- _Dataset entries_
(** A host that refuses the call number [k], of which a write has written
    [made]. *)
Definition refuses_one (k made : nat) : Host := {|
  fault n := if bool_decide (n = k) then Some (mkFault "ENOSPC" made (fun _ => false)) else None;
  randomUUID _ := "u";
  umask := 18;
  cwd := []
|}.

(** A missing directory is made, and nothing else is left. *)
Example missing_directories_are_made :
  let host := refuses_one 1000 0 in
  let plan := mkPlan ["w"] [Write ["b"; "n"; "w"] (Text "b") false None] in
  let w := (applyFilePlan plan false sample_world).2 in
  (applyFilePlan plan false sample_world).1 = Ok [["b"; "n"; "w"]] /\
  sample_tree ["n"; "w"] = None /\ files w ["n"; "w"] = Some Directory /\
  is_file (files w ["b"; "n"; "w"]) /\ files w [".omp-bundler-txn-stage-u"; "n"; "w"] = None.
Proof. split_and!; try (vm_compute; reflexivity). by eexists _, _; vm_compute. Qed.

(** A directory made for a file stays when the plan fails, and the rollback
    says so: [rm] refuses it. *)
Lemma created_directory_is_left :
  let host := refuses_one 60 0 in
  let plan := mkPlan ["w"] [Write ["b"; "n"; "w"] (Text "b") false None] in
  sample_tree ["n"; "w"] = None /\
  (applyFilePlan plan false sample_world).1 =
    Throw (WithRollbackContext (Sys (Refused "ENOSPC")) [Sys ERR_FS_EISDIR]) /\
  files (applyFilePlan plan false sample_world).2 ["n"; "w"] = Some Directory.
Proof. split_and!; vm_compute; reflexivity. Qed.

(** A stage whose [writeFile] fails after it made the file is no artifact yet:
    it stays, and no error says so. *)
Lemma torn_stage_is_left :
  let host := refuses_one 31 1 in
  let plan := mkPlan ["w"] [Write ["b"; "w"] (Text "b") false None] in
  (applyFilePlan plan false sample_world).1 = Throw (Sys (Refused "ENOSPC")) /\
  files (applyFilePlan plan false sample_world).2 [".omp-bundler-txn-stage-u"; "w"] = Some (File [] 420).
Proof. split_and!; vm_compute; reflexivity. Qed.

(** ** An example *)

(** /w/a is there and is overwritten, /w/b is new. *)
Definition sample_files : list PlannedFile :=
  [mkPlannedFile ["a"; "w"] (Text "new") true None; mkPlannedFile ["b"; "w"] (Text "b") false None].

Definition sample_writes : FilePlan := mkPlan ["w"] (op_of <$> sample_files).

Lemma sample_write_plan : WritePlan sample_writes sample_files sample_world.
Proof.
  split; [done| | |apply sample_wf|exact sample_above].
  - apply (bool_decide_unpack _). vm_compute. exact Logic.I.
  - assert (forall c, starts_with TRANSACTION_PREFIX c = false -> Target ["w"] sample_tree [c; "w"]) as HT.
    { intros c Hc. split; [by exists c, ["w"]|]. by repeat constructor. }
    constructor; [by apply HT|]. constructor; [by apply HT|constructor].
Qed.

(** The host refuses one call, in the middle of the second write. *)
Definition refusing : Host := sample_host (fun n => bool_decide (n = 119%nat)).

Definition sample_begun : World :=
  (cbind (@preflightFilePlan refusing sample_writes) (fun _ => begin_transaction) sample_world).2.

Lemma refusing_whole : @whole refusing.
Proof. intros n f. simpl. case_match; [|done]. by intros [= <-]. Qed.

Lemma failed_write_deletes_overwritten_witness :
  exists w', @applyFilePlan refusing sample_writes false sample_world = (Throw (Sys (Refused "EIO")), w') /\
    files sample_world ["a"; "w"] = Some (File [1%N] 420) /\ files w' ["a"; "w"] = None.
Proof.
  destruct (@failed_write_deletes_overwritten refusing sample_writes sample_files sample_world sample_begun
    (Sys (Refused "EIO")) (@transact refusing sample_writes sample_begun).2) as (w' & H1 & H2 & _).
  - exact sample_write_plan.
  - exact refusing_whole.
  - unfold begun, sample_begun. apply outcome_is. vm_compute. reflexivity.
  - apply outcome_is. vm_compute. reflexivity.
  - assert (calls (@transact refusing sample_writes sample_begun).2 = 120%nat) as -> by (vm_compute; reflexivity).
    intros m Hm. simpl. rewrite bool_decide_eq_false_2 by lia. reflexivity.
  - exists w'. split; [exact H1|]. split; [reflexivity|]. apply H2. exists [], 2%nat.
    assert (undoStack (@transact refusing sample_writes sample_begun).2 =
      [UndoWrite ["b"; "w"] [] false None; UndoWrite ["a"; "w"] [] true (Some 2%nat)]) as -> by (vm_compute; reflexivity).
    right. left.
Defined.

- _PROBLEM_
Begin with the first line of the data above and, please, print each line exactly until you have printed the line containing "(** A missing"; print nothing else.

- _REPLY_
(** A host that refuses the call number [k], of which a write has written
    [made]. *)
Definition refuses_one (k made : nat) : Host := {|
  fault n := if bool_decide (n = k) then Some (mkFault "ENOSPC" made (fun _ => false)) else None;
  randomUUID _ := "u";
  umask := 18;
  cwd := []
|}.

(** A missing directory is made, and nothing else is left. *)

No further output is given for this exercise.